Le piratage éthique légalisé en Belgique
Rendu transparent, il doit permettre d’anticiper et de repousser les attaques des hackers sur les systèmes informatiques
Le piratage informatique est un véritable fléau. Pas un particulier, pas une entreprise, pas une institution qui puisse prétendre lui échapper en toutes circonstances. Une solution existe toutefois pour s’en prémunir: faire appel à des «pirates éthiques» qui forcent «légalement» la porte d’entrée des systèmes informatiques afin d’en détecter les failles. Au bout du compte, ils contribuent à en améliorer la sécurité.
Jusqu’à présent, le piratage éthique était globalement interdit en Belgique.

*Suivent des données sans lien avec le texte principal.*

Definition Mem_Update (id encoded : string) (expires : time) : M MemorySessions unit := fun st =>
  match rows st !! id with
  | None => (Err ErrNotFound, st)
  | Some entry =>
      let now := now_at (reads st) in let st := tick_store st in
      if negb (Before now (expiresAt entry))
      then (Err ErrNotFound, with_rows (delete id (rows st)) st)
      else (Ok tt, with_rows (<[id := {| value := encoded; expiresAt := expires |}]> (rows st)) st)
  end.

Definition Mem_Rotate (oldID newID encoded : string) (expires : time)
    : M MemorySessions unit := fun st =>
  match rows st !! oldID with
  | None => (Err ErrNotFound, st)
  | Some oldEntry =>
      let now := now_at (reads st) in let st := tick_store st in
      if negb (Before now (expiresAt oldEntry))
      then (Err ErrNotFound, with_rows (delete oldID (rows st)) st)
      else
        let replace (st : MemorySessions) :=
          with_rows (delete oldID
            (<[newID := {| value := encoded; expiresAt := expires |}]> (rows st))) st in
        match rows st !! newID with
        | None => (Ok tt, replace st)
        | Some newEntry =>
            let now := now_at (reads st) in let st := tick_store st in
            if Before now (expiresAt newEntry) then (Err ErrExists, st)
            else (Ok tt, replace (with_rows (delete newID (rows st)) st))
        end
  end.

Definition Mem_Delete (id : string) : M MemorySessions unit := fun st =>
  (Ok tt, with_rows (delete id (rows st)) st).

Definition MemorySessions_store : SessionStore MemorySessions :=
  {| store_Get := Mem_Get; store_Create := Mem_Create; store_Update := Mem_Update;
     store_Rotate := Mem_Rotate; store_Delete := Mem_Delete |}.
End memory_store.

(** ** Manager data *)

Record Cookie : Type := {
  Name : string;
  Path : string;
  Domain : string;
  UnsafeAllowHTTP : bool;
  UnsafeAllowJavaScript : bool;
  SameSite : Z
}.

Record Lifetimes : Type := { IdleLifetime : duration; AbsoluteLifetime : duration }.

Record Manager : Type := { secret : string; cookie : Cookie; policy : Lifetimes }.

Definition SameSiteLaxMode : Z := 2.

Definition NewManagerWithPolicy (storePresent : bool) (secret : string) (c : Cookie)
    (p : Lifetimes) : result Manager :=
  if negb storePresent then Err (Errorf "session store is required")
  else if byte_len secret <? 32 then Err (Errorf "session secret must be at least 32 bytes")
  else if IdleLifetime p <=? 0 then Err (Errorf "session idle lifetime must be positive")
  else if AbsoluteLifetime p <? 0 then Err (Errorf "session absolute lifetime cannot be negative")
  else if (AbsoluteLifetime p >? 0) && (AbsoluteLifetime p <? IdleLifetime p)
  then Err (Errorf "session absolute lifetime cannot be shorter than idle lifetime")
  else Ok {| secret := secret;
             cookie := {| Name := if bool_decide (Name c = EmptyString)
                                  then "goforge_session" else Name c;
                          Path := if bool_decide (Path c = EmptyString) then "/" else Path c;
                          Domain := Domain c;
                          UnsafeAllowHTTP := UnsafeAllowHTTP c;
                          UnsafeAllowJavaScript := UnsafeAllowJavaScript c;
                          SameSite := if SameSite c =? 0 then SameSiteLaxMode else SameSite c |};
             policy := p |}.

Definition NewManager (storePresent : bool) (secret : string) (c : Cookie) (lifetime : duration)
    : result Manager :=
  let lifetime := if lifetime <=? 0 then 2 * Hour else lifetime in
  NewManagerWithPolicy storePresent secret c
    {| IdleLifetime := lifetime; AbsoluteLifetime := 0 |}.

(** The stored JSON document; a nil map is [None]. *)
Record payload : Type := {
  IssuedAt : time;
  Values : option (gmap string string);
  FlashValues : option (gmap string string)
}.

Record Session : Type := {
  id : string;
  persistedID : string;
  values : gmap string string;
  oldFlash : gmap string string;
  newFlash : gmap string string;
  issuedAt : time;
  createOnMissingRotation : bool
}.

Désormais, il sera autorisé pourvu que certaines procédures soient correctement suivies, telles que le signalement en temps opportun et l'absence d'auto-profit. Ce changement de paradigme est souligné comme une première en Europe.
La volonté du législateur est d’encadrer une pratique qui peut s’avérer précieuse en termes de sécurité informatique. Il existait jusqu’ici un cadre juridique concocté par le Centre pour la cybersécurité afin de permettre aux organisations d’autoriser les «intrusions de courtoisie» sur leurs réseaux informatiques. Mais cette procédure était très peu utilisée, donc insuffisamment efficace, d’où l’idée d’autoriser les intrusions «bienveillantes» même si elles proviennent des pirates eux-mêmes.
Des conditions strictes à respecter
«Ce cadre réglementaire ne leur donne évidemment pas un blancseing pour s’introduire de n’importe quelle manière dans les systèmes» a tenu à nuancer Phedra Clouner, la directrice adjointe du Centre pour la cybersécurité Belgique (CCB) sur les ondes de la RTBF. «Mais si certaines conditions très strictes sont respectées, alors là les personnes qui font part de vulnérabilités trouvées dans des systèmes qui ne leur appartiennent pas sont effectivement protégées.»
Sans surprise, l’intrusion «bienveillante» doit être proportionnée. Elle ne peut aller au-delà de la détection de la faille. Pas question de récolter au passage des datas. Une fois les faiblesses identifiées, le pirate éthique doit en informer les autorités et le propriétaire du système informatique défaillant.
Autrefois, une telle intrusion aurait valu à son auteur de se retrouver devant le juge, avec pour conséquence qu’il aurait préféré taire sa découverte. La loi du 6 juillet 2017, dite «pot-pourri V», avait alourdi les sanctions prévues contre les pirates informatiques, les plafonds des peines d’emprisonnement passant de 2 ans à 3 ans et de 3 ans à 5 ans. Quant au recours au pirate éthique, il était le plus souvent interdit comme expliqué cidessus. Le système informatique défaillant restait ainsi potentiellement à la merci des hackers.
La volonté du législateur est d’encadrer une pratique qui peut s’avérer précieuse en termes de sécurité informatique.
Aujourd'hui, eu égard au nouveau cadre juridique, les autorités belges espèrent que des «découvreurs» leur rapporteront leurs observations et qu’il sera ainsi possible de remédier aux failles. Dire que la Belgique est un immense terrain de jeu pour les hackers est un lieu commun. La présence des institutions européennes, de l’Otan et de nombreuses multinationales en fait un haut-lieu de l’information stratégique.
Sans aller jusque-là, on se souvient de la cyberattaque lancée contre l'intercommunale luxembourgeoise des soins de santé Vivalia et revendiquée par le groupe ransomware Lockbit. Les failles des systèmes informatiques des hôpitaux belges étaient pourtant connues des initiés. Avec la nouvelle loi, de tels incidents pourraient être évités.
Pour que l’agneau ne se transforme pas en loup, la nouvelle loi interdit bien sûr au pirate éthique le hacking et le phishing. Elle lui refuse également de faire publiquement mention de sa découverte, histoire de ne pas éveiller la curiosité des hackers qui ont bien souvent un coup d’avance.